My husband and I have had our “go bags” packed for five years. We’ve discussed at length what we would do in an emergency situation, like an earthquake or a fire near our Southern Californian home. Up until recently, I felt fairly confident about our plans. But now, after Hurricane Harvey and Hurricane Irma, I’m not so sure.
The truth is, we are prepared to evacuate a typical family. But that’s not what we are.
My daughter has Rett Syndrome. She is medically complex. She is also smart, brave, strong, determined and playful. In a natural disaster, none of that matters though, except that she is disabled. She needs a lot more help than other kids her age.

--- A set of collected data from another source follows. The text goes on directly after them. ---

(* ===== verification/Netip.v ===== *)
(** * Addresses (net/netip, net)

    The functions of the Go standard library on network addresses that
    pkg/dockermanage calls: [netip.ParseAddr] with its two address families,
    [netip.MustParseAddr] and [net.JoinHostPort]. *)

From S2P Require Import Prelude GoStrings Effects.

(** [netip.Addr]: four bytes, or sixteen and a zone. *)
Inductive Addr :=
  | Addr4 (fields : list Z)
  | Addr6 (bytes : list Z) (zone : string).

#[export] Instance Addr_eq_dec : EqDecision Addr.
Proof. solve_decision. Defined.

Definition parseAddrError (msg : string) : error := EErrorf "ParseAddr(%q): %s" [AStr msg].

(** ** IPv4 *)

(** The loop of [parseIPv4Fields]: [val] and [digLen] belong to the current
    octet, [fields] are the octets before it; [first] holds at the first byte
    and [after_dot] when the byte before was a dot. *)
Fixpoint ipv4_fields (first after_dot : bool) (val digLen : Z) (fields : list Z) (s : string)
  : result (list Z) :=
  match s with
  | EmptyString =>
      if (length fields <? 3)%nat then inr (parseAddrError "IPv4 address too short")
      else inl (fields ++ [val])
  | String c s' =>
      match digit_of c with
      | Some d =>
          if (digLen =? 1) && (val =? 0)
          then inr (parseAddrError "IPv4 field has octet with leading zero")
          else
            let val := val * 10 + d in
            if 255 <? val then inr (parseAddrError "IPv4 field has value >255")
            else ipv4_fields false false val (digLen + 1) fields s'
      | None =>
          if Ascii.eqb c "."
          then if first || String.eqb s' "" || after_dot
               then inr (parseAddrError "IPv4 field must have at least one digit")
               else if (length fields =? 3)%nat then inr (parseAddrError "IPv4 address too long")
               else ipv4_fields false true 0 0 (fields ++ [val]) s'
          else inr (parseAddrError "unexpected character")
      end
  end.

Definition parseIPv4Fields (s : string) : result (list Z) :=
  if String.eqb s "" then inr (parseAddrError "IPv4 address too short")
  else ipv4_fields true false 0 0 [] s.

(** ** IPv6 *)

Definition hex_of (c : ascii) : option Z :=
  let n := Z.of_nat (nat_of_ascii c) in
  if (48 <=? n) && (n <=? 57) then Some (n - 48)
  else if (97 <=? n) && (n <=? 102) then Some (n - 97 + 10)
  else if (65 <=? n) && (n <=? 70) then Some (n - 65 + 10)
  else None.

(** A group of at most four hexadecimal digits: its value, the number of its
    digits and the rest. *)
Fixpoint hex_group (off acc : Z) (s : string) : result (Z * Z * string) :=
  match s with
  | EmptyString => inl (acc, off, s)
  | String c s' =>
      match hex_of c with
      | None => inl (acc, off, s)
      | Some d =>
          let acc := acc * 16 + d in
          if 3 <? off then inr (parseAddrError "each group must have 4 or less digits")
          else if 65535 <? acc then inr (parseAddrError "IPv6 field has value >=2^16")
          else hex_group (off + 1) acc s'
      end
  end.

(** The loop of [parseIPv6]: [ip] are the bytes so far, [ellipsis] the
    position of [::].  A round adds two bytes and the loop ends at sixteen, so
    [rounds] is eight. *)
Fixpoint ipv6_groups (rounds : nat) (ip : list Z) (ellipsis : option nat) (s : string)
  : result (list Z * option nat * string) :=
  match rounds with
  | O => inl (ip, ellipsis, s)
  | S rounds =>
      let? (acc, off, rest) := hex_group 0 0 s in
      if off =? 0 then inr (parseAddrError "each colon-separated field must have at least one digit")
      else if HasPrefix rest "." then
        if bool_decide (ellipsis = None) && negb (length ip =? 12)%nat
        then inr (parseAddrError "embedded IPv4 address must replace the final 2 fields of the address")
        else if (16 <? length ip + 4)%nat
        then inr (parseAddrError "too many hex fields to fit an embedded IPv4 at the end of the address")
        else let? f := parseIPv4Fields s in inl (ip ++ f, ellipsis, "")
      else
        let ip := ip ++ [acc / 256; acc mod 256] in
        match rest with
        | EmptyString => inl (ip, ellipsis, "")
        | String c rest' =>
            if negb (Ascii.eqb c ":") then inr (parseAddrError "unexpected character, want colon")
            else match rest' with
            | EmptyString => inr (parseAddrError "colon must be followed by more characters")
            | String c' rest'' =>
                if Ascii.eqb c' ":" then
                  match ellipsis with
                  | Some _ => inr (parseAddrError "multiple :: in address")
                  | None =>
                      if String.eqb rest'' "" then inl (ip, Some (length ip), "")
                      else ipv6_groups rounds ip (Some (length ip)) rest''
                  end
                else ipv6_groups rounds ip ellipsis rest'
            end
        end
  end.

(** The zeros that an ellipsis stands for. *)
Definition expand_ellipsis (ip : list Z) (ellipsis : option nat) : result (list Z) :=
  match ellipsis with
  | None => if (length ip <? 16)%nat then inr (parseAddrError "address string too short") else inl ip
  | Some e =>
      if (length ip <? 16)%nat
      then inl (take e ip ++ replicate (16 - length ip) 0 ++ drop e ip)
      else inr (parseAddrError "the :: must expand to at least one field of zeros")
  end.

Definition parseIPv6 (s : string) : result Addr :=
  let '(s, zone, has_zone) := Cut s "%" in
  if has_zone && String.eqb zone "" then inr (parseAddrError "zone must be a non-empty string")
  else
    let leading := HasPrefix s "::" in
    let s := if leading then substring 2 (String.length s) s else s in
    if leading && String.eqb s "" then inl (Addr6 (replicate 16 0) zone)
    else
      let? (ip, ellipsis, rest) := ipv6_groups 8 [] (if leading then Some 0%nat else None) s in
      if negb (String.eqb rest "") then inr (parseAddrError "trailing garbage after address")
      else let? ip := expand_ellipsis ip ellipsis in inl (Addr6 ip zone).

(** ** Any address *)

(** The first dot, colon or percent sign decides. *)
Fixpoint parse_addr_from (s rest : string) : result Addr :=
  match rest with
  | EmptyString => inr (parseAddrError "unable to parse IP")
  | String c rest' =>
      if Ascii.eqb c "." then let? f := parseIPv4Fields s in inl (Addr4 f)
      else if Ascii.eqb c ":" then parseIPv6 s
      else if Ascii.eqb c "%" then inr (parseAddrError "missing IPv6 address")
      else parse_addr_from s rest'
  end.

Definition ParseAddr (s : string) : result Addr := parse_addr_from s s.

Definition MustParseAddr {W} (s : string) : M W Addr :=
  match ParseAddr s with inl a => mret a | inr _ => panic "netip: ParseAddr" end.

(** [net.JoinHostPort]. *)
Definition JoinHostPort (host port : string) : string :=
  if negb (lacks ":" host) then "[" +++ host +++ "]:" +++ port else host +++ ":" +++ port.

(** ** What is parsed *)

(** An address without a dot, a colon or a percent sign, such as a host name,
    is not parsed. *)
Lemma ParseAddr_host_name s :
  lacks "." s = true → lacks ":" s = true → lacks "%" s = true → ∃ e, ParseAddr s = inr e.
Proof.
  unfold ParseAddr. generalize s at 4. intros s0. induction s as [|c s IH]; simpl; [by eexists|].
  intros [H1 ?]%andb_prop [H2 ?]%andb_prop [H3 ?]%andb_prop.
  apply negb_true_iff in H1, H2, H3. rewrite H1, H2, H3. auto.
Qed.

Rett Syndrome has stolen her ability to speak; it has stolen her hand function. She has days she can walk well, and there are other days when her body doesn’t work and she collapses. She gets sick easily, so she is homeschooled. Her body temperature doesn’t regulate. Her breathing ranges from hyperventilating to breath holding. It’s all completely out of her control. She has seizures, so wherever she goes her emergency seizure medication goes with her. What happens to her in a disaster? How can I possibly plan for her in an evacuation, when some days it feels we barely make it through the day?
Which is why the hurricanes we just witnessed have me thinking about what an evacuation would actually look like for our family—and how we could best prepare ourselves. It’s incredibly daunting.

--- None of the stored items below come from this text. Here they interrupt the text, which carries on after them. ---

(* ===== verification/Samples.v ===== *)
(** * A concrete provider

    The theorems about providers evaluated on a provider with two SQL files and
    a Go migration over the in-memory database of [MemDB]: the assumptions on
    the store, the user's code, the lockers and the libraries all hold there. *)

From S2P Require Import Prelude GoStrings Effects Resolve SqlParser Dialects Sql Store MemDB.
From S2P Require Import Migration Options Collect Runner Provider ProviderLocks RunnerSpec.
From S2P Require Import ProviderSpec ProviderQueries.

#[local] Existing Instance pair_Append.
#[local] Existing Instance pair_Append_laws.
#[local] Existing Instance loop_retry.
#[local] Existing Instance loop_retry_laws.

(** ** The instance *)

(** Function 9 panics, the others execute a statement. *)
Definition s_go (id : Z) (db : DBTxConn) : M (DB mem) unit :=
  if id =? 9 then panic "boom" else ExecContext db "SELECT go" [].

Definition s_user (q : string) : Prop := mem_kind q = KOther.

Definition file_a : string := unlines ["-- +goose Up"; "CREATE TABLE a;"; "-- +goose Down"; "DROP TABLE a;"].
Definition file_c : string := unlines ["-- +goose Up"; "CREATE TABLE c;"; "-- +goose Down"; "DROP TABLE c;"].

Definition s_open : FS := λ name,
  if String.eqb name "00001_a.sql" then inl (mkReader file_a None, None)
  else if String.eqb name "00003_c.sql" then inl (mkReader file_c None, None)
  else inr (ESentinel fs_ErrNotExist).

Definition s_fsys : FileSystem := mkFileSystem s_open (λ _, inl []).
(* ===== verification/FilesSamples.v ===== *)
(** * A concrete directory

    The theorems about names and files evaluated on a directory with numbered
    and time-stamped migrations, with package unicode restricted to ASCII; and
    five inputs on which the commands do not do what they mean to. *)

From S2P Require Import Prelude GoStrings Effects SqlParser Sql Dialects Store MemDB Migration Options.
From S2P Require Import Collect LegacyStore Legacy LegacyRun Names Files Paths Directory FilesSpec Stats Cli CliSpec.

(** ** The instances *)

#[local] Instance f_other : OtherOS := {|
  other_Glob _ _ := inl [];
  rename_dir _ _ := fail (errors_New "not supported")
|}.

#[local] Instance ascii_unicode : Unicode := {|
  IsLetter r := between 65 r 90 || between 97 r 122;
  IsNumber r := between 48 r 57;
  ToUpper r := if between 97 r 122 then r - 32 else r;
  ToLower r := if between 65 r 90 then r + 32 else r
|}.

#[local] Instance ascii_laws : UnicodeLaws.
Proof. split; [done|done|]. intros r. cbn. unfold between. destruct (_ && _) eqn:Hu; lia. Qed.

Definition f_range (r : registry) : list (Z * Migration) := map_to_list r.

Lemma f_range_ok : range_ok f_range.
Proof. intros r. reflexivity. Qed.

Definition f_os : OS := mkOS
  (list_to_map [("db/00002_b.sql", "B"); ("db/20230101000000_x.sql", "X"); ("db/20220101000000_w.go", "W");
                ("db/README", "R")]) {["."; "db"]} (λ _, None).

Definition f_world (sequential : bool) : OW mem := mkOW (mkLW (mem_open None [] 2) ∅ []) f_os sequential.

(** ** Names *)

Example names_example : camelCase "$()&^%(_--crazy__--input$)" = "CrazyInput" ∧
  snakeCase "$()&^%(_--crazy__--input$)" = "crazy_input".
Proof. by vm_compute. Qed.

(** One sign after the last word leaves an underscore, two leave none. *)
Lemma snakeCase_last_underscore : snakeCase "add users!" = "add_users_" ∧ snakeCase "add users!!" = "add_users".
Proof. by vm_compute. Qed.

(** ** [Fix] *)

Lemma f_files : migration_files "db" f_os =
  [(2, "db/00002_b.sql"); (20230101000000, "db/20230101000000_x.sql"); (20220101000000, "db/20220101000000_w.go")].
Proof. by vm_compute. Qed.

Lemma f_fixable : fixable "db" f_os.
Proof.
  unfold fixable. rewrite f_files. split; [by vm_compute|]. intros v q Hin. rewrite !elem_of_cons in Hin.
  destruct Hin as [[= -> ->]|[[= -> ->]|[[= -> ->]|Hin]]]; [..|by apply not_elem_of_nil in Hin].
  all: split_and!; try (intros Hv; by vm_compute in Hv); try (intros _; by vm_compute).
  all: try (eexists; by vm_compute). all: try (apply (bool_decide_unpack _); by vm_compute).
  - intros _. split; [by vm_compute|]. by exists "x.sql".
  - intros _. split; [by vm_compute|]. by exists "w.go".
Qed.

Definition f_fixed : outcome unit * OW mem := Fix f_range "db" (f_world false).

Lemma f_fixed_eq : Fix f_range "db" (f_world false) = (Ok tt, f_fixed.2).
Proof. vm_compute. reflexivity. Qed.

Example f_fixed_files : os_files (o_os f_fixed.2) !! "db/00003_w.go" = Some "W" ∧
  os_files (o_os f_fixed.2) !! "db/00004_x.sql" = Some "X".
Proof. by vm_compute. Qed.

Lemma Fix_spec_witness :
  ∃ vs, by_version vs ∧ vs ≡ₚ migration_files "db" f_os ∧
    let first := first_free vs in
    let ts := stamped vs in
    let new := renumbered first ts in
    new.*1 = seqZ first (Z.of_nat (length ts)) ∧
    (∀ v q, (v, q) ∈ vs → is_versioned v = true → v < first) ∧
    (∀ vq, vq ∈ migration_files "db" (o_os f_fixed.2) ↔ vq ∈ vs ∧ is_timestamped vq.1 = false ∨ vq ∈ new) ∧
    (∀ i vq, ts !! i = Some vq → os_files (o_os f_fixed.2) !! new_path first i vq = os_files f_os !! vq.2) ∧
    (∀ vq, vq ∈ new → ¬ in_os vq.2 f_os) ∧
    (∀ q, q ∉ ts.*2 → q ∉ new.*2 → os_files (o_os f_fixed.2) !! q = os_files f_os !! q).
Proof.
  pose proof (Fix_spec "db" eq_refl eq_refl f_range f_range_ok (f_world false) f_fixed.2 eq_refl f_fixable f_fixed_eq) as Hc.
  exact Hc.
Defined.

(** ** [Create] *)

Definition f_created : outcome unit * OW mem :=
  CreateWithTemplate f_range "" "db" None "Add users table" "sql" (f_world true).

Lemma f_created_eq :
  CreateWithTemplate f_range "" "db" None "Add users table" "sql" (f_world true) = (Ok tt, f_created.2).
Proof. vm_compute. reflexivity. Qed.

Lemma f_room v q : (v, q) ∈ migration_files "db" f_os → is_versioned v = true → v < maxInt64.
Proof.
  rewrite f_files, !elem_of_cons. intros [[= -> ->]|[[= -> ->]|[[= -> ->]|Hin]]]; [..|by apply not_elem_of_nil in Hin]; done.
Qed.

Lemma Create_sequential_witness : ∃ v q,
  (v = 1 ∨ ∃ q', (v - 1, q') ∈ migration_files "db" f_os) ∧
  (∀ v' q', (v', q') ∈ migration_files "db" f_os → is_versioned v' = true → v' < v) ∧
  ∀ vq, vq ∈ migration_files "db" (o_os f_created.2) ↔ vq ∈ migration_files "db" f_os ∨ vq = (v, q).
Proof.
  pose proof (Create_sequential "db" eq_refl eq_refl f_range f_range_ok "" None "Add users table" "sql" (f_world true)
    f_created.2 eq_refl eq_refl eq_refl f_room (or_introl eq_refl) f_created_eq) as Hc.
  exact Hc.
Defined.

(** The new SQL file is one that the parser accepts, in both directions. *)
Example sql_template_parses vars :
  ParseSQLMigration inl (mkReader (sqlMigrationTemplate vars).1 None) DirectionUp = inl (["SELECT 'up SQL query';"], true) ∧
  ParseSQLMigration inl (mkReader (sqlMigrationTemplate vars).1 None) DirectionDown = inl (["SELECT 'down SQL query';"], true).
Proof. split; vm_compute; reflexivity. Qed.

(** A Go migration whose name ends in the word test is taken for a test: the
    directory does not get a migration, and the next one gets the same number. *)
Definition f_go_test : outcome unit * OW mem := Create f_range "" "db" "add test" "go" (f_world true).

Lemma Create_test_ignored :
  f_go_test.1 = Ok tt ∧ is_Some (os_files (o_os f_go_test.2) !! "db/00003_add_test.go") ∧
  migration_files "db" (o_os f_go_test.2) = migration_files "db" f_os ∧
  (choose_version f_range "" "db" f_go_test.2).1 = Ok "00003".
Proof. split_and!; [by vm_compute|eexists; by vm_compute|by vm_compute|by vm_compute]. Qed.

(** When the file exists there is no error to wrap. *)
Lemma Create_existing_file_error :
  (Create f_range "20230101000000" "db" "x" "sql" (f_world false)).1
  = Err (errors_New "failed to create migration file: %!w(<nil>)").
Proof. by vm_compute. Qed.

(** ** Time stamps in unexpected places *)

(** The first time stamp of the epoch is on neither list. *)
Lemma epoch_in_neither : is_versioned 19700101000000 = false ∧ is_timestamped 19700101000000 = false.
Proof. by vm_compute. Qed.

(** The directory's name contains the time stamp of a migration: [Fix] changes
    the directory's part of the path, which does not exist. *)
Definition f_backup : OS := mkOS (list_to_map [("20230101000000/20230101000000_x.sql", "X")])
  {["."; "20230101000000"]} (λ _, None).

Lemma Fix_replaces_in_directory :
  (Fix f_range "20230101000000" (mkOW (mkLW (mem_open None [] 2) ∅ []) f_backup false)).1
  = Err (ESentinel fs_ErrNotExist).
Proof. by vm_compute. Qed.

(** ** [goose init] *)

Definition f_empty : OS := mkOS (list_to_map [("README", "R")]) {["."]} (λ _, None).
Definition f_start : OW mem := mkOW (mkLW (mem_open None [] 2) ∅ []) f_empty false.
Definition f_init : outcome unit * OW mem := gooseInit f_range "20240229120000" "" f_start.

Lemma f_init_eq : gooseInit f_range "20240229120000" "" f_start = (Ok tt, f_init.2).
Proof. vm_compute. reflexivity. Qed.

Lemma f_empty_closed : os_closed f_empty.
Proof.
  intros p Hp. assert (p ∈ ["README"; "."]) as Hin.
  { unfold in_os, f_empty in Hp. cbn in Hp. set_solver. }
  apply elem_of_cons in Hin as [->|[->|Hin%elem_of_nil]%elem_of_cons]; [by vm_compute..|done].
Qed.

Lemma f_now : o_sequential f_start = true ∨ ∃ v, 1 ≤ v ≤ maxInt64 ∧ "20240229120000" = Sprintf_05v v.
Proof. right. exists 20240229120000. split; [by vm_compute|vm_compute; reflexivity]. Qed.

Lemma gooseInit_spec_witness : ∃ vq content,
  (∀ vq', vq' ∈ migration_files "migrations" (o_os f_init.2) ↔ vq' = vq) ∧
  os_files (o_os f_init.2) !! vq.2 = Some content ∧
  (∀ direction, ∃ e, ParseSQLMigration inl (mkReader content None) direction = inr e) ∧
  ∀ p c, os_files f_empty !! p = Some c → os_files (o_os f_init.2) !! p = Some c.
Proof.
  pose proof (gooseInit_spec f_range f_range_ok inl "20240229120000" "" f_start f_init.2 eq_refl eq_refl f_empty_closed
    eq_refl f_now f_init_eq) as Hc.
  exact Hc.
Defined.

Medicines go first, so I’ve ordered extras for an evacuation bag. We can’t live without those. Her bracing and stroller go next. She won’t be able to walk far, and she’ll need her arm and hand braces to calm her body. Gluten free/dairy free snacks are must-takes as well. Because if nothing else, snacking will calm her nerves. Her vitamin regimen is what has helped ease her breathing struggles, so we wouldn’t be able to leave without that. Her communication device is a big, bulky and expensive computer with eye-gaze technology. She is completely non-verbal, and without that, she would be totally lost–that needs to come too.
We’d probably have to leave her activity chair, which gives her the support to sit. We would most likely have to leave all of the tools we use on a daily basis to help keep her sensory system in check. Those include her therapy brushes, which help her focus, headphones/earplugs, because the outside world is usually a few decimals too loud for her to adapt to–and her compression vests, which help regulate her body’s vestibular system and keep her calm. Hygiene would have to be figured out at wherever we evacuated to.
All that said, so far we are fortunate our daughter doesn’t require a feeding tube, as that would add a whole slew of other medically necessary contraptions and rations. She needs no dialysis or oxygen. She isn’t tied to a heart monitor or any heavy-duty medical machinery. But many families are dependent on all that, too, further complicating and imperiling a successful evacuation.
Before Harvey and Irma made landfall—and after, too— there were surely special-needs parents forced to make life-or-death decisions about what they could bring for their medically fragile kid, and what they’d have to leave behind.
It absolutely breaks my heart.
Every single day with a kid with special needs is a struggle to get them to be the best they can be. A day amid a hurricane presents a struggle just to keep them alive. Maybe that’s what gives me undue stress for those families, or maybe it’s because I realize, at any time, it could happen to mine.